● **Records for this exercise**:
*** Block opens ***
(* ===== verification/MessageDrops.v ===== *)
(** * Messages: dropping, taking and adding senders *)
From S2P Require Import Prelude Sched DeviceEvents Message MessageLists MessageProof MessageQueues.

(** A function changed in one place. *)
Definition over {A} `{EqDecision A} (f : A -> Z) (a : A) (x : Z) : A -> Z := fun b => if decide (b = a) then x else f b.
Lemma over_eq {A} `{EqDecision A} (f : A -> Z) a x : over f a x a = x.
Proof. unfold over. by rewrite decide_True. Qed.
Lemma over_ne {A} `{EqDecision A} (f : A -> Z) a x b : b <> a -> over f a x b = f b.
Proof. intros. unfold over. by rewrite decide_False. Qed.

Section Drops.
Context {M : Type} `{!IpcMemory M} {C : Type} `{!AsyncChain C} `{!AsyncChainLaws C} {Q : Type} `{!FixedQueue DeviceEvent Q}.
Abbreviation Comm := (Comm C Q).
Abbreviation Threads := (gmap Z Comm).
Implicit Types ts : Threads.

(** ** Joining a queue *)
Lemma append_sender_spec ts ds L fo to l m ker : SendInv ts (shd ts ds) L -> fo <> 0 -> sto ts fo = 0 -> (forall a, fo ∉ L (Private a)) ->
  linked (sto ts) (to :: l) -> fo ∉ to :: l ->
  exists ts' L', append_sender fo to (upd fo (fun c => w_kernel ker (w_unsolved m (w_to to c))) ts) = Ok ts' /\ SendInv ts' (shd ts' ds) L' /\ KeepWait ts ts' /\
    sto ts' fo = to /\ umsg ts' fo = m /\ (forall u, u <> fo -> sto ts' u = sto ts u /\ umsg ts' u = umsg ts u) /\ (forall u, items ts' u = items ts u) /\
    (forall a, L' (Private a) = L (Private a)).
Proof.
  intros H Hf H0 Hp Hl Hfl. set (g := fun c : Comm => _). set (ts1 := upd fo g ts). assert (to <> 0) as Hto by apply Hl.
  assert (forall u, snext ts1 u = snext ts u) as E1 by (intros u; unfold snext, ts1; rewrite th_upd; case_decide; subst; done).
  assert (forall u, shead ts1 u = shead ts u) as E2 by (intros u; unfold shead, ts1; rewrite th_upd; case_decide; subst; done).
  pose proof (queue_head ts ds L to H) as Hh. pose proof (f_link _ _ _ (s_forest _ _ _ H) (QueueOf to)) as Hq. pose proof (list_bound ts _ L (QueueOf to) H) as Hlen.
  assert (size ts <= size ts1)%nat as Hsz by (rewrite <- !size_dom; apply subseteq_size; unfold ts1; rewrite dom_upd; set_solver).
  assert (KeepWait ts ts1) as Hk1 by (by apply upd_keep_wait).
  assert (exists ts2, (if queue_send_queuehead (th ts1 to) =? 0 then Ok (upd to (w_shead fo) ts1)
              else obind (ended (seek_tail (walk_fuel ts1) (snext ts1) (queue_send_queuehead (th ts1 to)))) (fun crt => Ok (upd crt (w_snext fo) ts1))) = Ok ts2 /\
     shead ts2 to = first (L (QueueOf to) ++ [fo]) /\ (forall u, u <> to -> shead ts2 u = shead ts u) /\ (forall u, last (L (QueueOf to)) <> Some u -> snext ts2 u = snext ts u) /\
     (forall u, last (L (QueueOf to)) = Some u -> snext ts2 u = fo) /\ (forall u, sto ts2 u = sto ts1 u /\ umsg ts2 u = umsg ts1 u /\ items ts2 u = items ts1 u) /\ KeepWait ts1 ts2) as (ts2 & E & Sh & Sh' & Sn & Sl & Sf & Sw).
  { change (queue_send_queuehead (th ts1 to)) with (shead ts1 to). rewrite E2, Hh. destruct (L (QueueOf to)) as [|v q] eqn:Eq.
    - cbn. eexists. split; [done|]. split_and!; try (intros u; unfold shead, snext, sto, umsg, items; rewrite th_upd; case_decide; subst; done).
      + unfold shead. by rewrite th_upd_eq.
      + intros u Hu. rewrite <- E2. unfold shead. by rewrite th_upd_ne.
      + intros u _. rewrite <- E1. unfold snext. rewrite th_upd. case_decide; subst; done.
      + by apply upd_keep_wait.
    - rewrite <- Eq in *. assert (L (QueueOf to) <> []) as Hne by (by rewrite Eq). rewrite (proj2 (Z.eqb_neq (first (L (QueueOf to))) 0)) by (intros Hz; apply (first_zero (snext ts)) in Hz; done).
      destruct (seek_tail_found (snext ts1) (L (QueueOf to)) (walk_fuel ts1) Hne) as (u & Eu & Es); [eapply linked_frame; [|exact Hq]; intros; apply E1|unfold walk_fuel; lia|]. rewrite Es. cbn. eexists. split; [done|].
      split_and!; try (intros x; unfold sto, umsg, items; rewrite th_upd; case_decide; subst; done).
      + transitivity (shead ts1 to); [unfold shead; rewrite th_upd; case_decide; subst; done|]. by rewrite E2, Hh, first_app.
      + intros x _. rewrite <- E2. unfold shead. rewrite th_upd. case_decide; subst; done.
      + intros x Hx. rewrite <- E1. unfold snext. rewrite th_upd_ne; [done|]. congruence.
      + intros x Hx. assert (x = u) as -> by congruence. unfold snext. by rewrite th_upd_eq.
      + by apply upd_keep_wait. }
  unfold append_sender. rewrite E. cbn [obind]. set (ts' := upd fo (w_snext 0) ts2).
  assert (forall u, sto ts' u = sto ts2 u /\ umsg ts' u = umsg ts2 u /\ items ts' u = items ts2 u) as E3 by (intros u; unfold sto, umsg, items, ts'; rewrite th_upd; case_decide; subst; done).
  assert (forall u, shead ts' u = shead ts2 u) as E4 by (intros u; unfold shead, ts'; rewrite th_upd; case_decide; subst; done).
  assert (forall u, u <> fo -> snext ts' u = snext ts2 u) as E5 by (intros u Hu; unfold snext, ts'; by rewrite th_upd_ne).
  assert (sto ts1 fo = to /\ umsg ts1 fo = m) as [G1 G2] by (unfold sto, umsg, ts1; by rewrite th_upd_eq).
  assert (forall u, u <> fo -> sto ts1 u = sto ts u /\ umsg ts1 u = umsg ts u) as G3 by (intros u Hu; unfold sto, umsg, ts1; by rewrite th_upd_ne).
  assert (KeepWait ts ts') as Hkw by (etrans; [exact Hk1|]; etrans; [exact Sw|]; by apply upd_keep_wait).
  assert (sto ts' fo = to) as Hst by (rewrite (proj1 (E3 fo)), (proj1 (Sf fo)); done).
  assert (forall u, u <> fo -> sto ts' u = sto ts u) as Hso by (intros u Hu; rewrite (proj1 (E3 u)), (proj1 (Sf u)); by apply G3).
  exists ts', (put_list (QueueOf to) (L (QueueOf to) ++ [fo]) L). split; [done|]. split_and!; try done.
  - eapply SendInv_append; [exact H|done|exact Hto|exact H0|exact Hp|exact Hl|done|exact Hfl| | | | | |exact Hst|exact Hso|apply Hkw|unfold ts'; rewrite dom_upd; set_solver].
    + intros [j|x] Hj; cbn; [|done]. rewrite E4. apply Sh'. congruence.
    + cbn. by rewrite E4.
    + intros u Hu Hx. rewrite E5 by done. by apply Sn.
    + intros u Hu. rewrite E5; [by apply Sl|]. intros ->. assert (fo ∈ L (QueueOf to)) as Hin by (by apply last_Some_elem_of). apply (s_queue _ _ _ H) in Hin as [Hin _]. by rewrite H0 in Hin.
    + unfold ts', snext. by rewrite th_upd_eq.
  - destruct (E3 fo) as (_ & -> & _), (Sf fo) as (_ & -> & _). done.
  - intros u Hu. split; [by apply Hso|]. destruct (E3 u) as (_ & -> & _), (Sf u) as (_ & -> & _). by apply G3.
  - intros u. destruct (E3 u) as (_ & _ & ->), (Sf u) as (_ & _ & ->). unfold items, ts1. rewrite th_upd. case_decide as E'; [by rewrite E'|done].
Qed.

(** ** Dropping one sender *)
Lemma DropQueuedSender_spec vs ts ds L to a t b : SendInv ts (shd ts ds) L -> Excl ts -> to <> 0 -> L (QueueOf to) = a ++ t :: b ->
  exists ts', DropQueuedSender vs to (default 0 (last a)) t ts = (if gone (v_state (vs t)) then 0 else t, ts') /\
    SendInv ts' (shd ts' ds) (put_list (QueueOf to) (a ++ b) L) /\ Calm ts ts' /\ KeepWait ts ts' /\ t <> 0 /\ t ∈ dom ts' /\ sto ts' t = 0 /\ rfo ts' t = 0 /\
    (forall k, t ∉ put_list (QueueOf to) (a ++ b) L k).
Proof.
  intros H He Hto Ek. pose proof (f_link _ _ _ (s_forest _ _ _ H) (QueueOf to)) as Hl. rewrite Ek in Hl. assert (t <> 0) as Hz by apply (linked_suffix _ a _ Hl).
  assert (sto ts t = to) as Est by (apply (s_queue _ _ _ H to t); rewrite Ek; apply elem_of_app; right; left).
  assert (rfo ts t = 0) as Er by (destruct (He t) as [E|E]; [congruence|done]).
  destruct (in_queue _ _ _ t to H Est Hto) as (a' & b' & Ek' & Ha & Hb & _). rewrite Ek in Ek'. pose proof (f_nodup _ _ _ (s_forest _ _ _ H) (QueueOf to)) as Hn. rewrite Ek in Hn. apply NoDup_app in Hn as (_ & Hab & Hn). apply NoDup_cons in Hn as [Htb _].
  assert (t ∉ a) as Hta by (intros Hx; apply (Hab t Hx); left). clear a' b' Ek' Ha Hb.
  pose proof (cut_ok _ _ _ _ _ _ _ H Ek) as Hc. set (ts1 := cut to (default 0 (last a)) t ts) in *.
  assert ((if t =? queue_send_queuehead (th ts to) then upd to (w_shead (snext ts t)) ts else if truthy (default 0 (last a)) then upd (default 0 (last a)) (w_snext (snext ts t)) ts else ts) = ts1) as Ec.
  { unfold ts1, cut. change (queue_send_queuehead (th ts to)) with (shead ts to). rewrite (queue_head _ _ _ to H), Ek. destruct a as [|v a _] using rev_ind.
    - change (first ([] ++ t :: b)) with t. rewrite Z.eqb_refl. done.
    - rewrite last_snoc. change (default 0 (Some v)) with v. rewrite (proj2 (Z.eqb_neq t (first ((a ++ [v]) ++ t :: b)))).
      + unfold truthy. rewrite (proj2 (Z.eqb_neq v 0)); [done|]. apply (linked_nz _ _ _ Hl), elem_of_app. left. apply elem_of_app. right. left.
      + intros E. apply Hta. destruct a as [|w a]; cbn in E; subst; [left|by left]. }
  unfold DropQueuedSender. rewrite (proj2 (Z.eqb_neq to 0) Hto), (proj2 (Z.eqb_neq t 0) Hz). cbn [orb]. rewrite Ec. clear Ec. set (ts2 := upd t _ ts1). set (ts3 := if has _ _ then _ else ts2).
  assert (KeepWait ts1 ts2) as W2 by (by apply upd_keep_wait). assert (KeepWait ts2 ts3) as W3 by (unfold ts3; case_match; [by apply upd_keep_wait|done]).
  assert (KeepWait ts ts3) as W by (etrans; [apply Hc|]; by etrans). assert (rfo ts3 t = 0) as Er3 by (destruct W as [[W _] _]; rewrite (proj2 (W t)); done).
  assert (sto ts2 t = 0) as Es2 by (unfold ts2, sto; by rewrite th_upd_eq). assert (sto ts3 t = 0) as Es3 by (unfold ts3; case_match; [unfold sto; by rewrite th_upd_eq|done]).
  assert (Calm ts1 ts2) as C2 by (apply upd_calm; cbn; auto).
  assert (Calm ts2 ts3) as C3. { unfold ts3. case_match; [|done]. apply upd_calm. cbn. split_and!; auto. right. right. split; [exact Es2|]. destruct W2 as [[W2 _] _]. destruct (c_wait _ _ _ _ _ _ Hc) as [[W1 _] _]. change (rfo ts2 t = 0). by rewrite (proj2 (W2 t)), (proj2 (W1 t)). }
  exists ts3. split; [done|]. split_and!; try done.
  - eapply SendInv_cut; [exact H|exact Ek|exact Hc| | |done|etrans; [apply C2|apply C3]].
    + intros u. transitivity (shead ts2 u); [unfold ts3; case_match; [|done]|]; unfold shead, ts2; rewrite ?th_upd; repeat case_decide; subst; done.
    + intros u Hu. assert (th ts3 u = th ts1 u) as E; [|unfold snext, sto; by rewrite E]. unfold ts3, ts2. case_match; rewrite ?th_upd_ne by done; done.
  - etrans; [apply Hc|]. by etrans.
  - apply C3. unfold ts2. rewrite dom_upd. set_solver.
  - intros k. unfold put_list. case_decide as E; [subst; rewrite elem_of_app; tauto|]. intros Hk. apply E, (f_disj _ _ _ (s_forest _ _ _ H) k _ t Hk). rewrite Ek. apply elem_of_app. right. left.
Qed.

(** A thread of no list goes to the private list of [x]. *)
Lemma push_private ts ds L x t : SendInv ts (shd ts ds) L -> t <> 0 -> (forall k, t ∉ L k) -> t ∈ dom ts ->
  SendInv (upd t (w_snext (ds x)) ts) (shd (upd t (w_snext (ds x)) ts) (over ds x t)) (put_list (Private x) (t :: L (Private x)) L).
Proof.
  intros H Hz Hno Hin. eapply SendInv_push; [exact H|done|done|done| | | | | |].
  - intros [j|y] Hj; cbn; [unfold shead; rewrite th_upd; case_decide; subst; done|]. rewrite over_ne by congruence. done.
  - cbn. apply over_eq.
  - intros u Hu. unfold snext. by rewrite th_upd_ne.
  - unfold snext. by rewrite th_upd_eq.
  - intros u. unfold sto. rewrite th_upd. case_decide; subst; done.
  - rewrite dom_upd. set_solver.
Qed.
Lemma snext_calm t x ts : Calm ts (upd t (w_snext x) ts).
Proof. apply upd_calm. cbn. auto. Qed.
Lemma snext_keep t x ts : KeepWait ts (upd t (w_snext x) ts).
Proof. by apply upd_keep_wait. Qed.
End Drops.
*** Block closes ***
*** Block opens ***
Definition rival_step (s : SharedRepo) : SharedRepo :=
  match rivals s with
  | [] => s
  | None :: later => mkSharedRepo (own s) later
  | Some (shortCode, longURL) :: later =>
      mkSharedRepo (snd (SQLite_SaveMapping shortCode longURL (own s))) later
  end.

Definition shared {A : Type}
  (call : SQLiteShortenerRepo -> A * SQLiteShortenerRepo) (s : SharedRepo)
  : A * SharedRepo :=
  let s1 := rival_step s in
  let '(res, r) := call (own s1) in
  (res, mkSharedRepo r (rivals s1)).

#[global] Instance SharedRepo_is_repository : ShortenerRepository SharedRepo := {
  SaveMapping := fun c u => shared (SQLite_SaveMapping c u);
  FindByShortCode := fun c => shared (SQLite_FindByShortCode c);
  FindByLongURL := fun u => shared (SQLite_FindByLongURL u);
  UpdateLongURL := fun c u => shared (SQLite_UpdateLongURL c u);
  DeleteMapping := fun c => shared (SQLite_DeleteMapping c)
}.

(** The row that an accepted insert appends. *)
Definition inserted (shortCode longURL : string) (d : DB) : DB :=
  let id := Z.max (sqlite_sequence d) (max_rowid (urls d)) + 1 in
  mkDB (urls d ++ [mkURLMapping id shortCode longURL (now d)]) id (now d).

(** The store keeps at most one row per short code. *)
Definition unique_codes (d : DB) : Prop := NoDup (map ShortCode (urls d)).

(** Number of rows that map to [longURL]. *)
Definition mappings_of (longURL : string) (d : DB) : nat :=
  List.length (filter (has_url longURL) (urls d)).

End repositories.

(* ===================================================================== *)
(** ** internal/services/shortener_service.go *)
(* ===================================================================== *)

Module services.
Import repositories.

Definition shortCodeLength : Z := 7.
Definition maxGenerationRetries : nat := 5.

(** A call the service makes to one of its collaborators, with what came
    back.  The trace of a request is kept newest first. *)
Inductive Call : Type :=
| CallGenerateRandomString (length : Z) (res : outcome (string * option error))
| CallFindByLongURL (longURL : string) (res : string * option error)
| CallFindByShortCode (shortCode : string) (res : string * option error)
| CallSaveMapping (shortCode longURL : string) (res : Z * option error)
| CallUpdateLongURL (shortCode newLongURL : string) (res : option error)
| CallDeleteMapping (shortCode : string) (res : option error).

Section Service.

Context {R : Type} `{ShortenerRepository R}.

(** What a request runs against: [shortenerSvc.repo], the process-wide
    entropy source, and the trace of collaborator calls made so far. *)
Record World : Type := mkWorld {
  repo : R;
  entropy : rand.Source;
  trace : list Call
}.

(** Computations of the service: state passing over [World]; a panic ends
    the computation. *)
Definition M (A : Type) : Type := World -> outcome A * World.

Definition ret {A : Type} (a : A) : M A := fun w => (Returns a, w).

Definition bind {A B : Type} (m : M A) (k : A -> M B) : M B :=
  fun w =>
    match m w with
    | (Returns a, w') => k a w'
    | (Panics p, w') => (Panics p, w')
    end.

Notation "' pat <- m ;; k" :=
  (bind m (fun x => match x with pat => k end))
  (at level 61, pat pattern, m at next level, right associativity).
*** Block closes ***
*** Block opens ***
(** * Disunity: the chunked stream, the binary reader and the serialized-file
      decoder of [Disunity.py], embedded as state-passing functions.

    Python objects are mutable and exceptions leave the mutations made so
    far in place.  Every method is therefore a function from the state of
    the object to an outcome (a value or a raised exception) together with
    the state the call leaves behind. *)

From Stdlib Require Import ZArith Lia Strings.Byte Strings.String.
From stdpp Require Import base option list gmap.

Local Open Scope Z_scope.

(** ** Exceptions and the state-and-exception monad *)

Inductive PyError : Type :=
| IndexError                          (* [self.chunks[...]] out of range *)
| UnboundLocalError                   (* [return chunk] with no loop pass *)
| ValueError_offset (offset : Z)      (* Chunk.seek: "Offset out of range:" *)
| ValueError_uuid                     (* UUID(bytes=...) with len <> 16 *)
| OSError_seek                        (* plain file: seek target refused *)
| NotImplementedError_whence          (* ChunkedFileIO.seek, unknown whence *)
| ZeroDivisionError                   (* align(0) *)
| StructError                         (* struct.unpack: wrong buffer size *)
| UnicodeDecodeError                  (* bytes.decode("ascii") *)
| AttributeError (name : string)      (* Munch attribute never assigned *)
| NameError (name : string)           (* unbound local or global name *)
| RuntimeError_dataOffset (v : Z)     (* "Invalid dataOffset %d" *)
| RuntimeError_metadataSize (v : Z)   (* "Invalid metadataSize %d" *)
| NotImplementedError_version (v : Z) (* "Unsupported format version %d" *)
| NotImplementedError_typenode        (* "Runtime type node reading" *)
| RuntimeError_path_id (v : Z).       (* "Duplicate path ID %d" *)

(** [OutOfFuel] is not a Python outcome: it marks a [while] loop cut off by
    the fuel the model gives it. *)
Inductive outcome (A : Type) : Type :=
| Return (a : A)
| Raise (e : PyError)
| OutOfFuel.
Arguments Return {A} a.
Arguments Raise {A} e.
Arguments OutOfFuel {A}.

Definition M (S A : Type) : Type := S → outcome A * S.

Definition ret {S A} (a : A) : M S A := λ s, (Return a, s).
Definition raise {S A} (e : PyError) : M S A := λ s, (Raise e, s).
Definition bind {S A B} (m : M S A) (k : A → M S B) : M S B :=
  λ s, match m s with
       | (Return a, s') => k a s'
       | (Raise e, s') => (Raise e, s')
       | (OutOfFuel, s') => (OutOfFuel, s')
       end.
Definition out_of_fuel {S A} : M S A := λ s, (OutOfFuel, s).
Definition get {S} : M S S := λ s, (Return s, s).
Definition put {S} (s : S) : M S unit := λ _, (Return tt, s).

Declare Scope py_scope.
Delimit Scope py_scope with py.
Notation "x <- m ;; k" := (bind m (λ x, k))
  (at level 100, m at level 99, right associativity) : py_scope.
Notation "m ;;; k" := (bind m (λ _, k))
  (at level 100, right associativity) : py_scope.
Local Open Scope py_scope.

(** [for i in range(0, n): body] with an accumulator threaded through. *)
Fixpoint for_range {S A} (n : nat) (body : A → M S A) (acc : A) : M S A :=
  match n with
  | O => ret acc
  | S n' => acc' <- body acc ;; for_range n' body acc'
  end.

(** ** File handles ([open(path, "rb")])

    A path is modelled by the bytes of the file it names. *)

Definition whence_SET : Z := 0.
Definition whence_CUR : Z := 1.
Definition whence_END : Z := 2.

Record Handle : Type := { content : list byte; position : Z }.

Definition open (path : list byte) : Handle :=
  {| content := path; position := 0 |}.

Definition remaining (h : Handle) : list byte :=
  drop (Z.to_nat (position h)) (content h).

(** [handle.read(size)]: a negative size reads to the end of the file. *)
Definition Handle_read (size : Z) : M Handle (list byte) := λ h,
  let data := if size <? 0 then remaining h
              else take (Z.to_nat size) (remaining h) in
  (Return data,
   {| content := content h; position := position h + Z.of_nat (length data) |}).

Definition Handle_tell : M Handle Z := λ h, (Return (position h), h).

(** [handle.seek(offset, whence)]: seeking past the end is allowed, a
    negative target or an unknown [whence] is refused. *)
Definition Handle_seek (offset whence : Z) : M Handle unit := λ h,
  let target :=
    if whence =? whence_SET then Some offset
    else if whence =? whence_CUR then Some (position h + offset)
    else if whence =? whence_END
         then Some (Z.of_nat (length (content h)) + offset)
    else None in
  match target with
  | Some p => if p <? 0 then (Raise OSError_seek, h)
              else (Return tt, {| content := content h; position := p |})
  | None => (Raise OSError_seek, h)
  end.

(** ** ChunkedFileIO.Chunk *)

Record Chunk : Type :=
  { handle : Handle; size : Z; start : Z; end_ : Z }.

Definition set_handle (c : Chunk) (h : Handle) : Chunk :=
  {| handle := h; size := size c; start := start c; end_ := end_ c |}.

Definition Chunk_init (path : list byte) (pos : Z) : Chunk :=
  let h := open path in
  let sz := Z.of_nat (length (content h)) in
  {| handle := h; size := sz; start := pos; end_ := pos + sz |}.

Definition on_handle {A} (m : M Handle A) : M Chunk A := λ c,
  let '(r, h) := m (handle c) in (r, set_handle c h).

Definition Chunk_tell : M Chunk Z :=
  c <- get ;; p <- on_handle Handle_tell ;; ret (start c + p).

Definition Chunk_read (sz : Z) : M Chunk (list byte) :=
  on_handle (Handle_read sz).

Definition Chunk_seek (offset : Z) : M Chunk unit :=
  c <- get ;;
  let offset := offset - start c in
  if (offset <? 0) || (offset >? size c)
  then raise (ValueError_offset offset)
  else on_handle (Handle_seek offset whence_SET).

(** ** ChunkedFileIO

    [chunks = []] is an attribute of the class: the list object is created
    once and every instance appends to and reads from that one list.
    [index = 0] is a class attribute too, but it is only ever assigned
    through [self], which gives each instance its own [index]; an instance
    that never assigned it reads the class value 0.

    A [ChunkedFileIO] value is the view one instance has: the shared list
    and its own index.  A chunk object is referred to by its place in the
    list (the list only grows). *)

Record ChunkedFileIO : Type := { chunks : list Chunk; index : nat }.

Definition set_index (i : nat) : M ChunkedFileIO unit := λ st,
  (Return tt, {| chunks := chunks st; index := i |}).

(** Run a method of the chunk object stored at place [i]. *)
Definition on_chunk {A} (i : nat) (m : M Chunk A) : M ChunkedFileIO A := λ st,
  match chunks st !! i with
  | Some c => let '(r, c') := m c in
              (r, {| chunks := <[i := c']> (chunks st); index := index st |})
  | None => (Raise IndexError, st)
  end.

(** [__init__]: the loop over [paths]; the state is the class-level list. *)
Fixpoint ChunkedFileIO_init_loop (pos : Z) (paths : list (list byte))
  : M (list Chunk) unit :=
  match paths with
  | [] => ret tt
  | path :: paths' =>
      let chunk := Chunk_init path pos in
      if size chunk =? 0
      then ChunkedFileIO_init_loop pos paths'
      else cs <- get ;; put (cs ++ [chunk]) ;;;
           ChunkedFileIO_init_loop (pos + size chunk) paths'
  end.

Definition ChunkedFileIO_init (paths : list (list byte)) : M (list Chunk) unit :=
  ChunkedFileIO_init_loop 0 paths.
*** Block closes ***
● **Task**: From the data above, output exactly the lines between the one containing "assert (rfo ts t" and the one containing "unfold DropQueuedSender. rewrite", counting both of them.

● **Completed task**:
  assert (rfo ts t = 0) as Er by (destruct (He t) as [E|E]; [congruence|done]).
  destruct (in_queue _ _ _ t to H Est Hto) as (a' & b' & Ek' & Ha & Hb & _). rewrite Ek in Ek'. pose proof (f_nodup _ _ _ (s_forest _ _ _ H) (QueueOf to)) as Hn. rewrite Ek in Hn. apply NoDup_app in Hn as (_ & Hab & Hn). apply NoDup_cons in Hn as [Htb _].
  assert (t ∉ a) as Hta by (intros Hx; apply (Hab t Hx); left). clear a' b' Ek' Ha Hb.
  pose proof (cut_ok _ _ _ _ _ _ _ H Ek) as Hc. set (ts1 := cut to (default 0 (last a)) t ts) in *.
  assert ((if t =? queue_send_queuehead (th ts to) then upd to (w_shead (snext ts t)) ts else if truthy (default 0 (last a)) then upd (default 0 (last a)) (w_snext (snext ts t)) ts else ts) = ts1) as Ec.
  { unfold ts1, cut. change (queue_send_queuehead (th ts to)) with (shead ts to). rewrite (queue_head _ _ _ to H), Ek. destruct a as [|v a _] using rev_ind.
    - change (first ([] ++ t :: b)) with t. rewrite Z.eqb_refl. done.
    - rewrite last_snoc. change (default 0 (Some v)) with v. rewrite (proj2 (Z.eqb_neq t (first ((a ++ [v]) ++ t :: b)))).
      + unfold truthy. rewrite (proj2 (Z.eqb_neq v 0)); [done|]. apply (linked_nz _ _ _ Hl), elem_of_app. left. apply elem_of_app. right. left.
      + intros E. apply Hta. destruct a as [|w a]; cbn in E; subst; [left|by left]. }
  unfold DropQueuedSender. rewrite (proj2 (Z.eqb_neq to 0) Hto), (proj2 (Z.eqb_neq t 0) Hz). cbn [orb]. rewrite Ec. clear Ec. set (ts2 := upd t _ ts1). set (ts3 := if has _ _ then _ else ts2).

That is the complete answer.